The third Asia Pacific Regional Interfaith Dialogue took place in Cebu, the Philippines, in May 2007, and the Australian and New Zealand governments both included Jewish community representatives in their delegations.

             

Legal Activity

While no new matters relating to antisemitism were lodged under Australia’s federal anti-racism legislation, one complaint was settled and one court hearing conducted in another. On February 2, 2007, Justice Conti in the Federal Court found that Holocaust denial material on the Bible Believers website was in breach of the Federal Racial Hatred Act. An appeal was pending. As allegedly proscribed material was published on the website of the Adelaide Institute, contempt proceedings were initiated in 2007 by ex-ECAJ president Jeremy Jones, who had lodged the initial complaint.

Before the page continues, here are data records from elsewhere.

(* ===== verification/ReliableHist.v ===== *)
(** * Reliable delivery: histories

    Sequences of operations by any number of clients at increasing times, each
    run to its end or cut off after some of its writes; the number of copies of
    a payload along a history, and the outcomes along a history of whole
    operations. *)

From S2P Require Import Prelude GoText ReliableQueue ReliableInv ReliableThms.
From stdpp Require Import sorting.

Inductive qop :=
  | Publish (payload : string)
  | Claim (token : string)
  | Renew (token : string)
  | Ack (token : string)
  | Release (token : string)
  | Defer (oldtoken newtoken : string) (delay : Z).

(** An operation, when it ran, and the number of writes it made if it was cut off. *)
Record event := mkEvent { ev_now : Z; ev_op : qop; ev_cut : option nat }.

(** The token occurs in the operation. *)
Definition names (t : string) (op : qop) : Prop :=
  match op with
  | Publish _ => False
  | Claim u | Renew u | Ack u | Release u => u = t
  | Defer u v _ => u = t ∨ v = t
  end.

Definition retention_ms : Z := Milliseconds ackOutcomeRetention.
Definition key_ttl_ms : Z := Milliseconds ackOutcomeKeyTTL.

Lemma retention_lt : (0 <= retention_ms < key_ttl_ms)%Z.
Proof. done. Qed.

Section history.
Context `{RedisLua}.
Context (lease_ms : Z).

Definition run_op (now : Z) (op : qop) (st : redis) : run :=
  match op with
  | Publish p => emit now (RPUSH p) (mkRun (purge now st) [])
  | Claim t => (claim_script now t lease_ms key_ttl_ms st).2
  | Renew t => (renew_script now t lease_ms st).2
  | Ack t => (ack_script now t retention_ms key_ttl_ms st).2
  | Release t => (release_script now t st).2
  | Defer o n d => (defer_script now o n d st).2
  end.

Definition step (e : event) (st : redis) : redis :=
  let r := run_op (ev_now e) (ev_op e) st in
  match ev_cut e with
  | None => r_st r
  | Some n => exec_all (ev_now e) (take n (r_log r)) (purge (ev_now e) st)
  end.

Fixpoint history (evs : list event) (st : redis) : redis :=
  match evs with
  | [] => st
  | e :: evs => history evs (step e st)
  end.

Fixpoint ordered (t0 : Z) (evs : list event) : Prop :=
  match evs with
  | [] => True
  | e :: evs => (t0 <= ev_now e)%Z ∧ ordered (ev_now e) evs
  end.
Fixpoint last_time (t0 : Z) (evs : list event) : Z :=
  match evs with
  | [] => t0
  | e :: evs => last_time (ev_now e) evs
  end.

(** Copies of [p] that an event adds and takes away. *)
Definition published (p : string) (e : event) : nat :=
  match ev_op e, ev_cut e with
  | Publish _, Some O => 0
  | Publish q, _ => if decide (q = p) then 1 else 0
  | _, _ => 0
  end.
Definition acknowledged (p : string) (e : event) (st : redis) : nat :=
  match ev_op e with
  | Ack t => acked (ev_now e) t (purge (ev_now e) st) p
  | _ => 0
  end.
Definition all_published (p : string) (evs : list event) : nat := sum_list_with (published p) evs.
Fixpoint all_acknowledged (p : string) (evs : list event) (st : redis) : nat :=
  match evs with
  | [] => 0
  | e :: evs => acknowledged p e st + all_acknowledged p evs (step e st)
  end.
End history.

Lemma ordered_last t0 evs : ordered t0 evs → (t0 <= last_time t0 evs)%Z.
Proof.
  revert t0. induction evs as [|e evs IH]; intros t0; simpl; [lia|]. intros [Ht Ho]. apply IH in Ho. lia.
Qed.

Section copies.
Context `{RedisLuaLaws}.
Context (lease_ms : Z).

(** An operation other than a publication, at any of its writes. *)
Lemma run_op_safe now op st :
  envelopes_ok st →
  match op with Publish _ => True | _ =>
    ∃ own, (∀ t, own t → names t op) ∧
      along now (safe now (λ p, acknowledged p (mkEvent now op None) st) own (purge now st)) (purge now st)
        (run_op lease_ms now op st)
  end.
Proof.
  intros Hok. destruct op; [done|..]; eexists; simpl; unfold acknowledged; simpl.
  - split; [|by apply claim_safe]. done.
  - split; [|by apply renew_safe]. done.
  - split; [|by apply ack_safe]. done.
  - split; [|by apply release_safe]. done.
  - split; [|by apply defer_safe]. by left.
Qed.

In April, Simon Christian became the first person in the State of Victoria to be convicted for antisemitic assault, due to his part in an attack on Menahem Vorschheimer in late 2006. A Perth member of the neo-Nazi group Australian Nationalists Movement was sentenced to two years in prison for conspiring with three others to bomb four Chinese restaurants. Also in Perth, a man who admitted making a series of threatening antisemitic telephone calls to the Jewish community center received only a twelve month bond, due to his submission of a psychiatric report.

Ash Peake, a cricketer who set up a Facebook group “F.U. Ajax Cricket Club,” included a series of submissions calling for the gassing of Jews, with one writer apologizing that his German grandparents “didn’t get them all.” Peake was suspended by the Victorian Turf Cricket Association until 2015 and expelled from his club.